For week of Sept. 24:

This week our weather will be just right for fall gardening. What are you waiting for?

* Now is the time to plant for fall. The warm soil will get these veggies off to a fast start.

* Keep harvesting tomatoes, peppers, squash, melons and eggplant. Tomatoes may ripen faster off the vine and sitting on the kitchen counter.

* Compost annuals and vegetable crops that have finished producing.

* Cultivate and add compost to the soil to replenish its nutrients for fall and winter vegetables and flowers.

* Fertilize deciduous fruit trees.

* Plant onions, lettuce, peas, radishes, turnips, beets, carrots, bok choy, spinach and potatoes directly into the vegetable beds.

* Transplant cabbage, broccoli, kale, Brussels sprouts and cauliflower as well as lettuce seedlings.

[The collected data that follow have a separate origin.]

(* ===== verification/RootChainCalls.v ===== *)
(** * The root chain contract: submissions keep the layout
    Each submission that succeeds is the one the layout expects, and leaves the
    layout of one more epoch or block; finalising blocks does not change it. *)

From S2P Require Import Prelude MathUtil Solidity RecordUpdate BinaryMerkle PlasmaTx RootChainData RootChain RootChainLayout.

(** ** Frames *)

(** A block without what the layout does not say. *)
Definition block_core (b : PlasmaBlock) : bool * bool * Z * Z * bool * bytes :=
  (b_isRequest b, b_userActivated b, b_epochNumber b, requestBlockId b, b_challenging b, transactionsRoot b).

Lemma block_core_fields b b' : block_core b = block_core b' ->
  b_isRequest b = b_isRequest b' /\ b_userActivated b = b_userActivated b' /\ b_epochNumber b = b_epochNumber b' /\ requestBlockId b = requestBlockId b' /\
  b_challenging b = b_challenging b' /\ transactionsRoot b = transactionsRoot b'.
Proof. unfold block_core. by intros [= -> -> -> -> -> ->]. Qed.

Lemma blocks_ok_frame L z f f' :
  (forall b, block_core (block f' b) = block_core (block f b)) -> lastBlock f' = lastBlock f -> blocks_ok L z f -> blocks_ok L z f'.
Proof.
  intros Hb Hl [H1 H2 H3]. split; rewrite ?Hl.
  - intros k x j Hk Hj Hle. specialize (H1 k x j Hk Hj Hle). destruct (block_core_fields _ _ (Hb (EB L z k + L + 1 + j))) as (? & ? & ? & ? & ? & _).
    unfold block_at in *. naive_solver congruence.
  - intros b Hreq. destruct (block_core_fields _ _ (Hb b)) as (? & ? & ? & ? & ? & _). apply H2. congruence.
  - intros b. destruct (block_core_fields _ _ (Hb b)) as (? & ? & ? & ? & -> & _). done.
Qed.

Lemma links_ok_frame z ff fn ln f f' : (forall i, RE_nextEpoch (epoch f' i) = RE_nextEpoch (epoch f i)) -> links_ok z ff fn ln f -> links_ok z ff fn ln f'.
Proof. intros Hn [H1 H2 H3 H4 H5]. split; try done. { intros k x. rewrite Hn. apply H4. } intros i. rewrite Hn. apply H5. Qed.

(** A fork that differs where the layout does not look. *)
Record fork_like (f f' : Fork) : Prop := {
  like_core : forall i, core (epoch f' i) = core (epoch f i);
  like_next : forall i, RE_nextEpoch (epoch f' i) = RE_nextEpoch (epoch f i);
  like_block : forall b, block_core (block f' b) = block_core (block f b);
  like_last : lastEpoch f' = lastEpoch f /\ lastBlock f' = lastBlock f /\ forkedBlock f' = forkedBlock f /\ firstBlock f' = firstBlock f }.

Lemma fork_like_refl f : fork_like f f.
Proof. by split. Qed.

Lemma last_ok_frame L z ph f f' : lastEpoch f' = lastEpoch f -> lastBlock f' = lastBlock f -> last_ok L z ph f -> last_ok L z ph f'.
Proof. unfold last_ok. by intros -> ->. Qed.

(** A state with the same layout. *)
Record state_like (s s' : RootChain) : Prop := {
  like_fork : fork_like (fork s 0) (fork s' 0);
  like_fields : currentFork s' = currentFork s /\ NRELength s' = NRELength s /\ length (EROs s') = length (EROs s) /\ ORBs s' = ORBs s /\
    firstFilledORENumber s' = firstFilledORENumber s /\ firstNonEmptyRequestEpoch s' = firstNonEmptyRequestEpoch s /\
    lastNonEmptyRequestEpoch s' = lastNonEmptyRequestEpoch s }.

Lemma Layout_like s s' z ph : state_like s s' -> Layout s z ph -> Layout s' z ph.
Proof.
  intros [[Hc Hn Hb (Hle & Hlb & Hfb & Hfi)] (Hcur & HL & HN & Ho & H1 & H2 & H3)] [Lf Lz Le Ll Lb Lr Lk].
  split; rewrite ?Hcur, ?HL, ?HN, ?Ho, ?H1, ?H2, ?H3, ?Hfb, ?Hfi; try done.
  - by eapply epochs_ok_frame.
  - by eapply last_ok_frame.
  - by eapply blocks_ok_frame.
  - by eapply links_ok_frame.
Qed.

(** ** Finalising blocks *)

Lemma doFinalizeBlock_block c b f b' :
  block (_doFinalizeBlock c b f) b' = if decide (b' = b) then (block f b) <| b_finalized := true |> <| b_finalizedAt := u64 (now c) |> else block f b'.
Proof. exact (block_set b (fun b => b <| b_finalized := true |> <| b_finalizedAt := u64 (now c) |>) f b'). Qed.

Lemma doFinalizeBlock_last c b f : 0 <= b < two64 -> lastFinalizedBlock (_doFinalizeBlock c b f) = b.
Proof. intros Hb. change (u64 b = b). by apply u64_small. Qed.

Lemma doFinalizeBlock_epoch c b f : 0 <= b_epochNumber (block f b) < two64 -> lastFinalizedEpoch (_doFinalizeBlock c b f) = b_epochNumber (block f b).
Proof.
  intros Hb. change (u64 (b_epochNumber (block (_doFinalizeBlock c b f) b)) = b_epochNumber (block f b)). rewrite doFinalizeBlock_block, decide_True by done.
  by apply u64_small.
Qed.

Lemma doFinalizeNRE_last c e f : 0 <= endBlockNumber (epoch f e) < two64 -> lastFinalizedBlock (_doFinalizeNRE c e f) = endBlockNumber (epoch f e).
Proof.
  intros He. change (u64 (endBlockNumber (epoch (set_epoch e (fun e => e <| NRE_finalized := true |> <| NRE_finalizedAt := u64 (now c) |>) f) e)) = endBlockNumber (epoch f e)).
  rewrite epoch_set, decide_True by done. by apply u64_small.
Qed.

Lemma doFinalizeBlock_like c b f : fork_like f (_doFinalizeBlock c b f).
Proof.
  split; try done. intros b'. rewrite doFinalizeBlock_block. by destruct (decide (b' = b)) as [->|].
Qed.

Lemma doFinalizeNRE_like c e f : fork_like f (_doFinalizeNRE c e f).
Proof.
  split; try done; intros i.
  - by apply (core_set_frame e (fun e => e <| NRE_finalized := true |> <| NRE_finalizedAt := u64 (now c) |>) f i).
  - transitivity (RE_nextEpoch (epoch (set_epoch e (fun e => e <| NRE_finalized := true |> <| NRE_finalizedAt := u64 (now c) |>) f) i)); [done|].
    rewrite epoch_set. by destruct (decide (i = e)) as [->|].
Qed.

(** The last block that is final, and the epoch it is of. *)
Definition finals_ok (L : Z) (z : list Z) (f : Fork) : Prop :=
  (lastFinalizedEpoch f = 0 /\ lastFinalizedBlock f = 0) \/
  (exists k, (k < length z)%nat /\ lastFinalizedEpoch f = 2 * Z.of_nat k + 1 /\ lastFinalizedBlock f = EB L z k + L /\ EB L z k + L <= lastBlock f) \/
  (exists k x j, z !! k = Some x /\ 0 <= j < nb x /\ lastFinalizedEpoch f = 2 * Z.of_nat (S k) /\ lastFinalizedBlock f = EB L z k + L + 1 + j /\
    EB L z k + L + 1 + j <= lastBlock f).

(** The request blocks up to it are marked. *)
Definition flags_ok (f : Fork) : Prop :=
  forall b, b_isRequest (block f b) = true -> b <= lastFinalizedBlock f -> b_finalized (block f b) = true.

Section Final.
Context (s : RootChain) (z : list Z) (ph : phase) (Hl : Layout s z ph) (Hs : small s z).
Abbreviation L := (NRELength s).
Abbreviation f := (fork s 0).

(** After the blocks of [k] request epochs there is an epoch 2k+1. *)
Lemma next_epoch_pos k : (k <= length z)%nat -> EB L z k < lastBlock f ->
  (k < length z)%nat /\ EB L z k + L <= lastBlock f /\ 2 * Z.of_nat k + 1 <= lastEpoch f /\ 2 * Z.of_nat k + 1 <= prepared z ph.
Proof.
  intros Hk Hlt. destruct (lay_z _ _ _ Hl) as [Hz0 Hz]. destruct Hs as ([HL _] & _).
  assert (forall k', (k' <= length z)%nat -> EB L z k < EB L z k' -> (k < k')%nat) as Hmono.
  { intros k' Hk' Hlt'. destruct (decide (k < k')%nat); [done|]. pose proof (EB_mono L z k' k ltac:(lia) Hz ltac:(lia)). lia. }
  pose proof (lay_last _ _ _ Hl) as Hlast. unfold last_ok in Hlast. destruct ph as [|t]; simpl.
  - destruct Hlast as [-> Hb]. rewrite Hb in *. pose proof (Hmono (length z - 1)%nat ltac:(lia) Hlt). pose proof (EB_lt L z k (length z - 1) ltac:(lia) Hz ltac:(lia)). lia.
  - destruct Hlast as (x & Hq & Hx & Ht & Hb & Hle). pose proof (EB_S L _ _ _ Hx) as HE. replace (S (length z - 1 - 1)) with (length z - 1)%nat in HE by lia.
    pose proof (Hmono (length z - 1)%nat ltac:(lia) ltac:(lia)). pose proof (EB_mono L z k (length z - 1 - 1) ltac:(lia) Hz ltac:(lia)).
    destruct (t =? 0); lia.
Qed.

Lemma nre_block_pos k b : (k < length z)%nat -> EB L z k < b <= EB L z k + L -> b_isRequest (block f b) = false.
Proof.
  intros Hk Hb. destruct (b_isRequest _) eqn:Hreq; [|done]. destruct (lay_only _ _ _ (lay_blocks _ _ _ Hl) _ Hreq) as (k2 & x & j & Hk2 & Hj & Heq & _).
  destruct (lay_z _ _ _ Hl) as [_ Hz]. destruct Hs as ([HL _] & _). apply lookup_lt_Some in Hk2 as Hlt. pose proof (EB_S L _ _ _ Hk2) as HE.
  destruct (decide (k <= k2)%nat).
  - pose proof (EB_mono L z k k2 ltac:(lia) Hz ltac:(lia)). lia.
  - pose proof (EB_mono L z (S k2) k ltac:(lia) Hz ltac:(lia)). lia.
Qed.

Lemma nre_is k : e_isRequest (epoch f (2 * Z.of_nat k + 1)) = false.
Proof. pose proof (lay_nre _ _ _ _ (lay_epochs _ _ _ Hl) k) as Hc. unfold nre_at in Hc. case_match; use_core Hc; done. Qed.

Lemma ore_is k : (k < length z)%nat -> e_isRequest (epoch f (2 * Z.of_nat (S k))) = true.
Proof.
  intros Hk. pose proof (lay_ore _ _ _ _ (lay_epochs _ _ _ Hl) k) as Hc. unfold ore_at in Hc. destruct (lookup_lt z k Hk) as [x Hx]. rewrite Hx in Hc. use_core Hc. done.
Qed.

* Sow seeds of California poppies, clarkia and African daisies.

* Transplant cool-weather annuals such as pansies, violas, fairy primroses, calendulas, stocks and snapdragons.

* Divide and replant bulbs, rhizomes and perennials. That includes bearded iris; if they haven’t bloomed in three years, it’s time to dig them up and divide their rhizomes.

* Dig up and divide daylilies as they complete their bloom cycle.

* Divide and transplant peonies that have become overcrowded. Replant with “eyes” about an inch below the soil surface.

* Late September is ideal for sowing a new lawn or re-seeding bare spots.